Menteri Keuangan Sri Mulyani Indrawati memaparkan pandangannya terhadap gejolak harga minyak dunia. Awalnya, dia memaparkan soal prediksi harga minyak mentah di Rancangan APBN 2023 yang dipatok sekitar US$ 80-100 per barel.
Rentang patokan yang masih lebar ini menurutnya menggambarkan ketidakpastian yang terjadi pada pasar minyak dunia. Dia melanjutkan penjelasannya soal gejolak harga minyak dunia selama dua tahun terakhir.
Di tengah pandemi COVID-19, menurutnya minyak dunia sempat tidak ada harganya. Hal itu menurutnya terjadi di bulan April 2020, saat itu harga minyak dunia berada di zona negatif selama dua hari berturut-turut.
SCROLL TO CONTINUE WITH CONTENT
"Kita masih ingat April 2020 itu harga minyak itu sempat negatif. Nggak ada harganya minyak. Pernah hartanya negatif, sudah muncrat di berbagai sumur di dunia tapi nggak ada yg beli. Karena waktu itu tengah pandemi," ungkap Sri Mulyani dalam rapat yang disiarkan virtual, Selasa (7/6/2022).
Sri Mulyani mengungkapkan pemerintah sempat meminta Pertamina untuk membeli minyak saat harganya lagi murah. Namun, saat itu pun Pertamina mengaku pasokannya sudah penuh karena permintaan pasar menurun.
Menurutnya, kegiatan ekonomi saat pandemi turun secara drastis. Penggunaan BBM pun berkurang sangat pesat.
"Kita menanyakan, Pertamina beli aja itu, tapi semua tangkinya sudah penuh.
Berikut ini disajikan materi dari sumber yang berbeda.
(** ** The block function

    The registers a to h, the array X and T1. *)
#[local] Abbreviation ra := 0%nat.
#[local] Abbreviation rb := 1%nat.
#[local] Abbreviation rc := 2%nat.
#[local] Abbreviation rd := 3%nat.
#[local] Abbreviation re := 4%nat.
#[local] Abbreviation rf := 5%nat.
#[local] Abbreviation rg := 6%nat.
#[local] Abbreviation rh := 7%nat.
Record rounds := mkRounds { regs : list Z; X : list Z; T1 : Z }.

(** The table, in the rows of the code. *)
Definition K256 : list Z :=
  concat [
     [0x428a2f98; 0x71374491; 0xb5c0fbcf; 0xe9b5dba5; 0x3956c25b];
     [0x59f111f1; 0x923f82a4; 0xab1c5ed5; 0xd807aa98; 0x12835b01];
     [0x243185be; 0x550c7dc3; 0x72be5d74; 0x80deb1fe; 0x9bdc06a7];
     [0xc19bf174; 0xe49b69c1; 0xefbe4786; 0x0fc19dc6; 0x240ca1cc];
     [0x2de92c6f; 0x4a7484aa; 0x5cb0a9dc; 0x76f988da; 0x983e5152];
     [0xa831c66d; 0xb00327c8; 0xbf597fc7; 0xc6e00bf3; 0xd5a79147];
     [0x06ca6351; 0x14292967; 0x27b70a85; 0x2e1b2138; 0x4d2c6dfc];
     [0x53380d13; 0x650a7354; 0x766a0abb; 0x81c2c92e; 0x92722c85];
     [0xa2bfe8a1; 0xa81a664b; 0xc24b8b70; 0xc76c51a3; 0xd192e819];
     [0xd6990624; 0xf40e3585; 0x106aa070; 0x19a4c116; 0x1e376c08];
     [0x2748774c; 0x34b0bcb5; 0x391c0cb3; 0x4ed8aa4a; 0x5b9cca4f];
     [0x682e6ff3; 0x748f82ee; 0x78a5636f; 0x84c87814; 0x8cc70208];
     [0x90befffa; 0xa4506ceb; 0xbef9a3f7; 0xc67178f2]].

Definition Sigma0 (x : Z) : Z := (CRYPTO_rotr_u32 x 2 .^ CRYPTO_rotr_u32 x 13) .^ CRYPTO_rotr_u32 x 22.
Definition Sigma1 (x : Z) : Z := (CRYPTO_rotr_u32 x 6 .^ CRYPTO_rotr_u32 x 11) .^ CRYPTO_rotr_u32 x 25.
Definition sigma0 (x : Z) : Z := (CRYPTO_rotr_u32 x 7 .^ CRYPTO_rotr_u32 x 18) .^ (x ≫ 3).
Definition sigma1 (x : Z) : Z := (CRYPTO_rotr_u32 x 17 .^ CRYPTO_rotr_u32 x 19) .^ (x ≫ 10).
(** [~x] of a word is [Z.lnot x] modulo 2^32, and meets a word under [&]. *)
Definition Ch256 (x y z : Z) : Z := (x .& y) .^ (Z.lnot x .& z).
Definition Maj256 (x y z : Z) : Z := ((x .& y) .^ (x .& z)) .^ (y .& z).

(** [T1 = X[i]] *)
Definition set_T1 (i : nat) (s : rounds) : rounds := mkRounds (regs s) (X s) (word (X s) i).

Definition ROUND_00_15 (i a b c d e f g h : nat) (s : rounds) : rounds :=
  let r := regs s in
  let T1 := T1 s ⊞[32] (word r h + Sigma1 (word r e) + Ch256 (word r e) (word r f) (word r g) + word K256 i) in
  let r := <[h := Sigma0 (word r a) ⊞[32] Maj256 (word r a) (word r b) (word r c)]> r in
  let r := <[d := word r d ⊞[32] T1]> r in
  let r := <[h := word r h ⊞[32] T1]> r in
  mkRounds r (X s) T1.

Definition ROUND_16_63 (i a b c d e f g h : nat) (s : rounds) : rounds :=
  let X' := X s in
  let s0 := word X' ((i + 1) mod 16) in
  let s0 := sigma0 s0 in
  let s1 := word X' ((i + 14) mod 16) in
  let s1 := sigma1 s1 in
  let v := word X' (i mod 16) ⊞[32] (s0 + s1 + word X' ((i + 9) mod 16)) in
  ROUND_00_15 i a b c d e f g h (mkRounds (regs s) (<[(i mod 16)%nat := v]> X') v).

(** The body of [for (i = 16; i < 64; i += 8)]. *)
Definition sha256_turn (s : rounds) (i : nat) : rounds :=
  let s := ROUND_16_63 (i + 0) ra rb rc rd re rf rg rh s in
  let s := ROUND_16_63 (i + 1) rh ra rb rc rd re rf rg s in
  let s := ROUND_16_63 (i + 2) rg rh ra rb rc rd re rf s in
  let s := ROUND_16_63 (i + 3) rf rg rh ra rb rc rd re s in
  let s := ROUND_16_63 (i + 4) re rf rg rh ra rb rc rd s in
  let s := ROUND_16_63 (i + 5) rd re rf rg rh ra rb rc s in
  let s := ROUND_16_63 (i + 6) rc rd re rf rg rh ra rb s in
  let s := ROUND_16_63 (i + 7) rb rc rd re rf rg rh ra s in
  s.
Definition sha256_rounds (s : rounds) : rounds :=
  let s := ROUND_00_15 0 ra rb rc rd re rf rg rh (set_T1 0 s) in
  let s := ROUND_00_15 1 rh ra rb rc rd re rf rg (set_T1 1 s) in
  let s := ROUND_00_15 2 rg rh ra rb rc rd re rf (set_T1 2 s) in
  let s := ROUND_00_15 3 rf rg rh ra rb rc rd re (set_T1 3 s) in
  let s := ROUND_00_15 4 re rf rg rh ra rb rc rd (set_T1 4 s) in
  let s := ROUND_00_15 5 rd re rf rg rh ra rb rc (set_T1 5 s) in
  let s := ROUND_00_15 6 rc rd re rf rg rh ra rb (set_T1 6 s) in
  let s := ROUND_00_15 7 rb rc rd re rf rg rh ra (set_T1 7 s) in
  let s := ROUND_00_15 8 ra rb rc rd re rf rg rh (set_T1 8 s) in
  let s := ROUND_00_15 9 rh ra rb rc rd re rf rg (set_T1 9 s) in
  let s := ROUND_00_15 10 rg rh ra rb rc rd re rf (set_T1 10 s) in
  let s := ROUND_00_15 11 rf rg rh ra rb rc rd re (set_T1 11 s) in
  let s := ROUND_00_15 12 re rf rg rh ra rb rc rd (set_T1 12 s) in
  let s := ROUND_00_15 13 rd re rf rg rh ra rb rc (set_T1 13 s) in
  let s := ROUND_00_15 14 rc rd re rf rg rh ra rb (set_T1 14 s) in
  let s := ROUND_00_15 15 rb rc rd re rf rg rh ra (set_T1 15 s) in
  foldl sha256_turn s [16; 24; 32; 40; 48; 56]%nat.

(** A turn of [while (num--)]. *)
Definition sha256_block (state data : list Z) : list Z :=
  let r := regs (sha256_rounds (mkRounds (take 8 state) (load_message data) 0)) in
  (λ i, word state i ⊞[32] word r i) <$> seq 0 8.
Definition sha256_block_data_order (state data : list Z) (num : nat) : list Z := md_blocks sha256_block num state data.

(** ** The digests *)
Definition SHA224_DIGEST_LENGTH : nat := 28.
Definition SHA256_DIGEST_LENGTH : nat := 32.

(** [struct sha256_state_st] *)
Record SHA256_CTX := mkSha256 { md32 : MD32_CTX; md_len : nat }.

Definition SHA224_Init : SHA256_CTX :=
  mkSha256 (mkMd32 [0xc1059ed8; 0x367cd507; 0x3070dd17; 0xf70e5939; 0xffc00b31; 0x68581511; 0x64f98fa7; 0xbefa4fa4] 0 0 (replicate 64 0) 0)
    SHA224_DIGEST_LENGTH.
Definition SHA256_Init : SHA256_CTX :=
  mkSha256 (mkMd32 [0x6a09e667; 0xbb67ae85; 0x3c6ef372; 0xa54ff53a; 0x510e527f; 0x9b05688c; 0x1f83d9ab; 0x5be0cd19] 0 0 (replicate 64 0) 0)
    SHA256_DIGEST_LENGTH.
Definition SHA256_Transform (c : SHA256_CTX) (data : list Z) : SHA256_CTX :=
  let m := md32 c in
  mkSha256 (mkMd32 (sha256_block_data_order (h m) data 1) (Nl m) (Nh m) (Md32.data m) (num m)) (md_len c).
Definition SHA256_TransformBlocks (state data : list Z) (num_blocks : nat) : list Z := sha256_block_data_order state data num_blocks.
Definition SHA256_Update (c : SHA256_CTX) (data : list Z) : SHA256_CTX :=
  mkSha256 (crypto_md32_update sha256_block_data_order (md32 c) data) (md_len c).
Definition SHA224_Update (ctx : SHA256_CTX) (data : list Z) : SHA256_CTX := SHA256_Update ctx data.

(** [None] is a return of 0. *)
Definition sha256_final_impl (md_len : nat) (c : SHA256_CTX) : option (list Z) :=
  let m := crypto_md32_final sha256_block_data_order true (md32 c) in
  if (SHA256_DIGEST_LENGTH <? md_len)%nat then None
  else
    let out_words := (md_len / 4)%nat in
    Some (concat ((λ i, CRYPTO_store_u32_be (word (h m) i)) <$> seq 0 out_words)).
Definition SHA256_Final (c : SHA256_CTX) : option (list Z) := sha256_final_impl (md_len c) c.
Definition SHA224_Final (ctx : SHA256_CTX) : option (list Z) := sha256_final_impl SHA224_DIGEST_LENGTH ctx.
Definition SHA256 (data : list Z) : option (list Z) := SHA256_Final (SHA256_Update SHA256_Init data).
Definition SHA224 (data : list Z) : option (list Z) := SHA224_Final (SHA224_Update SHA224_Init data).

(** [abc] *)
Lemma sha256_example :
  SHA256 [97; 98; 99] = Some (be_bytes 32 0xba7816bf8f01cfea414140de5dae2223b00361a396177a9cb410ff61f20015ad).
Proof. vm_compute. reflexivity. Qed.

Lemma K256_primes : K256 = sha256_K.
Proof. vm_compute. reflexivity. Qed.

(** ** The rounds, with the names of the registers computed *)
Definition reg8 (k j : nat) : nat := ((k + j) mod 8)%nat.
Definition role8 (t : nat) : nat := (8 - t mod 8)%nat.
Definition sha256_round (s : rounds) (t : nat) : rounds :=
  let k := role8 t in
  if (t <? 16)%nat then
    ROUND_00_15 t (reg8 k 0) (reg8 k 1) (reg8 k 2) (reg8 k 3) (reg8 k 4) (reg8 k 5) (reg8 k 6) (reg8 k 7) (set_T1 t s)
  else ROUND_16_63 t (reg8 k 0) (reg8 k 1) (reg8 k 2) (reg8 k 3) (reg8 k 4) (reg8 k 5) (reg8 k 6) (reg8 k 7) s.

Lemma sha256_rounds_fold s : sha256_rounds s = foldl sha256_round s (seq 0 64).
Proof.
  unfold sha256_rounds, sha256_turn.
  cbv beta iota zeta delta [foldl seq sha256_round role8 reg8 Nat.ltb Nat.leb Nat.modulo Nat.divmod Nat.add Nat.sub snd fst]. reflexivity.
Qed.

Definition view8 (k : nat) (r : list Z) : Z * Z * Z * Z * Z * Z * Z * Z :=
  (word r (reg8 k 0), word r (reg8 k 1), word r (reg8 k 2), word r (reg8 k 3), word r (reg8 k 4), word r (reg8 k 5), word r (reg8 k 6), word r (reg8 k 7)).

Lemma wrap_eq w x y : (x - y) mod 2 ^ w = 0 → 0 <= w → wrap w x = wrap w y.
Proof. intros H Hw. unfold wrap. replace x with (y + (x - y)) by ring. rewrite Z.add_mod, H, Z.add_0_r, Z.mod_mod by lia. done. Qed.

(** The new values of the registers d and h. *)
Lemma new_d d h S1 C K W : d ⊞[32] (W ⊞[32] (h + S1 + C + K)) = u32 (d + (h + S1 + C + K + W)).
Proof. unfold wrap. rewrite Z.add_mod_idemp_r by done. f_equal. ring. Qed.
Lemma new_h S0 M h S1 C K W : S0 ⊞[32] M ⊞[32] (W ⊞[32] (h + S1 + C + K)) = u32 (h + S1 + C + K + W + (S0 + M)).
Proof. unfold wrap. rewrite Z.add_mod_idemp_l, Z.add_mod_idemp_r by done. f_equal. ring. Qed.

Lemma ROUND_view t k W (s : rounds) : (0 < k ≤ 8)%nat → length (regs s) = 8%nat → T1 s = W.[t] →
  let s' := ROUND_00_15 t (reg8 k 0) (reg8 k 1) (reg8 k 2) (reg8 k 3) (reg8 k 4) (reg8 k 5) (reg8 k 6) (reg8 k 7) s in
  length (regs s') = 8%nat ∧ X s' = X s ∧ view8 (reg8 k 7) (regs s') = sha256_step W (view8 k (regs s)) t.
Proof.
  destruct s as [r X0 T0]. cbn [regs X T1]. intros Hk Hr ->. do 8 (destruct r as [|? r]; [discriminate Hr|]). destruct r; [|discriminate Hr]. clear Hr.
  assert (Hc : k = 1%nat ∨ k = 2%nat ∨ k = 3%nat ∨ k = 4%nat ∨ k = 5%nat ∨ k = 6%nat ∨ k = 7%nat ∨ k = 8%nat) by lia.
  unfold sha256_step, ROUND_00_15. cbn [regs X T1]. rewrite <- K256_primes. change (nth t K256 0) with (word K256 t). generalize (word K256 t) (nth t W 0). intros kk w.
  destruct Hc as [->|[->|[->|[->|[->|[->|[->| ->]]]]]]];
    cbv [view8 ROUND_00_15 reg8 Nat.modulo Nat.divmod Nat.add Nat.sub fst snd word nth insert list_insert regs X T1];
    rewrite new_h, new_d; (split; [reflexivity|]); (split; [reflexivity|]); reflexivity.
Qed.

Lemma view8_next t r : view8 (role8 (S t)) r = view8 (reg8 (role8 t) 7) r.
Proof.
  assert (E : ∀ j, reg8 (role8 (S t)) j = reg8 (reg8 (role8 t) 7) j); [|unfold view8; by rewrite !E].
  intros j. unfold reg8, role8. rewrite Nat.Div0.add_mod_idemp_l. replace (S t) with (t + 1)%nat by lia.
  pose proof (Nat.div_mod_eq t 8) as E. pose proof (Nat.mod_upper_bound t 8 ltac:(lia)) as Hm.
  destruct (decide (t mod 8 = 7)%nat) as [E7|E7].
  - replace ((t + 1) mod 8)%nat with 0%nat by (apply (Nat.mod_unique _ _ (t / 8 + 1)); lia). rewrite E7. f_equal.
  - replace ((t + 1) mod 8)%nat with (t mod 8 + 1)%nat by (apply (Nat.mod_unique _ _ (t / 8)); lia).
    rewrite <- (Nat.Div0.mod_add (8 - (t mod 8 + 1) + j) 1 8). f_equal. lia.
Qed.

Lemma sigma0_eq x : sigma0 x = sigma_0 x.
Proof. reflexivity. Qed.
Lemma sigma1_eq x : sigma1 x = sigma_1 x.
Proof. reflexivity. Qed.

Lemma update_sum a b c d : a ⊞[32] (b + c + d) = u32 (c + d + b + a).
Proof. apply (f_equal u32). ring. Qed.

Lemma sha256_update_word M V t : length M = 16%nat → (16 ≤ t < 64)%nat → window V (sha256_schedule M) t →
  word V (t mod 16) ⊞[32] (sigma0 (word V ((t + 1) mod 16)) + sigma1 (word V ((t + 14) mod 16)) + word V ((t + 9) mod 16)) = (sha256_schedule M).[t].
Proof.
  intros HM Ht Hw. rewrite sha256_schedule_nth by done. rewrite <- (Nat.add_0_r t) at 1.
  rewrite (window_get V (sha256_schedule M) t 0 ltac:(lia) ltac:(lia) Hw), (window_get V (sha256_schedule M) t 1 ltac:(lia) ltac:(lia) Hw),
    (window_get V (sha256_schedule M) t 9 ltac:(lia) ltac:(lia) Hw), (window_get V (sha256_schedule M) t 14 ltac:(lia) ltac:(lia) Hw).
  set (W := sha256_schedule M). clearbody W. unfold sha256_word.
  replace (t + 0 - 16)%nat with (t - 16)%nat by lia. replace (t + 1 - 16)%nat with (t - 15)%nat by lia.
  replace (t + 9 - 16)%nat with (t - 7)%nat by lia. replace (t + 14 - 16)%nat with (t - 2)%nat by lia.
  rewrite sigma0_eq, sigma1_eq. apply update_sum.
Qed.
Jadi memang nggak ada yang mau beli. Demand nggak ada waktu itu semua kegiatan ekonomi berhenti nggak ada yang beli," kata Sri Mulyani.
"Makanya orang (produsen minyak) kalau nggak bisa switch off produksi, dua hari negatif," katanya melanjutkan.
Namun seiring dengan pulihnya dunia dari dampak pandemi COVID-19 perlahan-lahan minyak dunia terkerek. Awalnya, masih wajar naik ke US$ 20-30 per barel.
Namun, setelah adanya gonjang-ganjing Rusia dan Ukraina harga minyak naik pesat, bahkan dalam waktu singkat menurut Sri Mulyani harga minyak menembus US$ 100 per barel. Hingga saat ini menurutnya terparkir di harga yang sangat tinggi, yaitu US$ 120 per barel.
"Ini hanya untuk menggambarkan betapa dalam dua tahun range minus sampai US$ 120 bisa terjadi," kata Sri Mulyani.